To illustrate the effect PulseNet has had, Frank Yiannas, the vice-president of food safety for Wal-Mart Stores, Inc., said that if the Peanut Corporation of America outbreak had occurred just a decade ago, public health authorities may not have been able to connect the dots and identify the source of the contamination.
A second speaker at the meeting noted advances to the PulseNet surveillance system will occur in the near term.
"The hard part for them (C.D.C.) right now is to detect outbreaks from minor ingredients that go into a lot of different foods," said Michael P. Doyle, director of the Center for Food Safety at the University of Georgia. "I will predict that those problems will be fixed in a few years and we will find that a whole lot more minor ingredients, like spices, will be potential problems."
To keep pace food companies must continue to study and invest in improved food safety intervention technologies and ensure they have the real-time ability to initiate product recalls. The recent introduction of the Food Marketing Institute’s Rapid Recall Exchange is just one example of how the industry may meet future challenges.

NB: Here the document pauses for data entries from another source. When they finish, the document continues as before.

Lemma setLimits_present_witness :
  is_target (Sample.deployment "temporal-frontend") "Deployment" "temporal-frontend" = Ok true
  ∧ holds_ref (Sample.deployment "temporal-frontend") requests
  ∧ holds_ref (Sample.deployment "temporal-frontend") limits
  ∧ ∃ obj',
      setLimits "temporal-frontend"
        (Some (CPULimits.mk (Some "500m") (Some "")))
        (Some (MemoryLimits.mk None (Some "2Gi")))
        (Sample.deployment "temporal-frontend") = Ok obj'
      ∧ get_path obj' requests_cpu = Ok (VStr "500m")
      ∧ get_path obj' limits_memory = Ok (VStr "2Gi").
Proof.
  assert (holds_ref (Sample.deployment "temporal-frontend") requests) as Hr
    by (eexists; split; reflexivity).
  assert (holds_ref (Sample.deployment "temporal-frontend") limits) as Hl
    by (eexists; split; reflexivity).
  split; [reflexivity|]. split; [exact Hr|]. split; [exact Hl|].
  destruct (setLimits_present "temporal-frontend"
              (Some (CPULimits.mk (Some "500m") (Some "")))
              (Some (MemoryLimits.mk None (Some "2Gi")))
              (Sample.deployment "temporal-frontend") eq_refl Hr Hl)
    as (obj' & H & Hrc & _ & _ & Hlm).
  exists obj'. split_and!; [exact H|by apply Hrc|by apply Hlm].
Defined.

(** A write through a path that leads to [undefined] throws. *)
Lemma set_path_undefined x p s r v :
  get_path x p = Ok VUndef → set_path x (p ++ s :: r) v = Throw TypeError.
Proof.
  revert x. induction p as [|s0 p IH]; intros x.
  - by intros [= ->].
  - cbn [get_path]. intros H. apply bind_Ok in H as (c & Hc & H).
    rewrite <-app_comm_cons. cbn [set_path]. rewrite Hc. bsimpl.
    by rewrite (IH c H).
Qed.

Lemma get_path_undefined x p s r :
  get_path x p = Ok VUndef → get_path x (p ++ s :: r) = Throw TypeError.
Proof. intros H. rewrite get_path_app, H. done. Qed.

Lemma assign_if_undefined src p s r obj :
  get_path obj p = Ok VUndef →
  assign_if src (p ++ s :: r) obj = if truthy src then Throw TypeError else Ok obj.
Proof.
  intros H. unfold assign_if. destruct src as [t|]; [|done].
  destruct (truthy (Some t)); [|done]. by apply set_path_undefined.
Qed.

(** X9: what the transformations do to a Deployment of their name that
    lacks the structure they write to.  Without a [spec], [scaleDeployment]
    and [tolerateDedicated] throw.  Without [containers] in the pod spec,
    [setLimits] throws even when it is given no limit at all.  With an empty
    list of containers, [setLimits] returns the object as it is when no
    source value is present, and throws as soon as one is. *)
Theorem missing_structure name obj :
  is_target obj "Deployment" name = Ok true →
  (get obj (Field "spec") = Ok VUndef →
     ∀ replicas dedicatedValue,
       scaleDeployment name replicas obj = Throw TypeError
       ∧ tolerateDedicated dedicatedValue obj = Throw TypeError)
  ∧ (get_path obj pod_containers = Ok VUndef →
       ∀ cpu memory, setLimits name cpu memory obj = Throw TypeError)
  ∧ (get_path obj pod_containers = Ok (VArr [] ∅) →
       ∀ cpu memory,
         setLimits name cpu memory obj
         = if decide (assigned cpu memory = []) then Ok obj else Throw TypeError).
Proof.
  intros Ht. pose proof (is_target_kind_is _ _ _ Ht) as Hkind.
  split_and!.
  - intros Hspec replicas dedicatedValue. split.
    + unfold scaleDeployment. rewrite Ht. bsimpl.
      apply (set_path_undefined obj [Field "spec"] (Field "replicas") []).
      by rewrite get_path_singleton.
    + unfold tolerateDedicated, kind_is in *.
      destruct (get obj (Field "kind")) as [k|]; [|done]. bsimpl. rewrite Hkind.
      apply (set_path_undefined obj [Field "spec"] (Field "template")
               [Field "spec"; Field "tolerations"]).
      by rewrite get_path_singleton.
  - intros Hc cpu memory. unfold setLimits. rewrite Ht. bsimpl.
    assert (get_path obj container = Throw TypeError) as ->; [|done].
    apply (get_path_undefined obj pod_containers (Index 0) [] Hc).
  - intros Hc cpu memory. unfold setLimits. rewrite Ht. bsimpl.
    assert (get_path obj container = Ok VUndef) as Hcontainer.
    { change container with (pod_containers ++ [Index 0]).
      by rewrite get_path_app, Hc. }
    rewrite Hcontainer. bsimpl. unfold assigned.
    unfold requests_cpu, limits_cpu, requests_memory, limits_memory.
    rewrite (assign_if_undefined _ container _ _ obj Hcontainer).
    destruct (truthy (cpu ≫= CPULimits.request)); [by rewrite decide_False|]. bsimpl.
    rewrite (assign_if_undefined _ container _ _ obj Hcontainer).
    destruct (truthy (cpu ≫= CPULimits.limit)); [by rewrite decide_False|]. bsimpl.
    rewrite (assign_if_undefined _ container _ _ obj Hcontainer).
    destruct (truthy (memory ≫= MemoryLimits.request)); [by rewrite decide_False|]. bsimpl.
    rewrite (assign_if_undefined _ container _ _ obj Hcontainer).
    destruct (truthy (memory ≫= MemoryLimits.limit)); [by rewrite decide_False|].
    by rewrite decide_True.
Qed.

The emergence and improvement of the PulseNet system means the definition of what is deemed "safe" is in the process of being changed. As Mr. Yiannas noted at the G.M.A. conference, it appears food manufacturers and public health authorities are in a race. One only needs to look at the outcomes of some of the food safety incidents that have occurred during the past few years to get a sense of the consequences of falling behind in this race.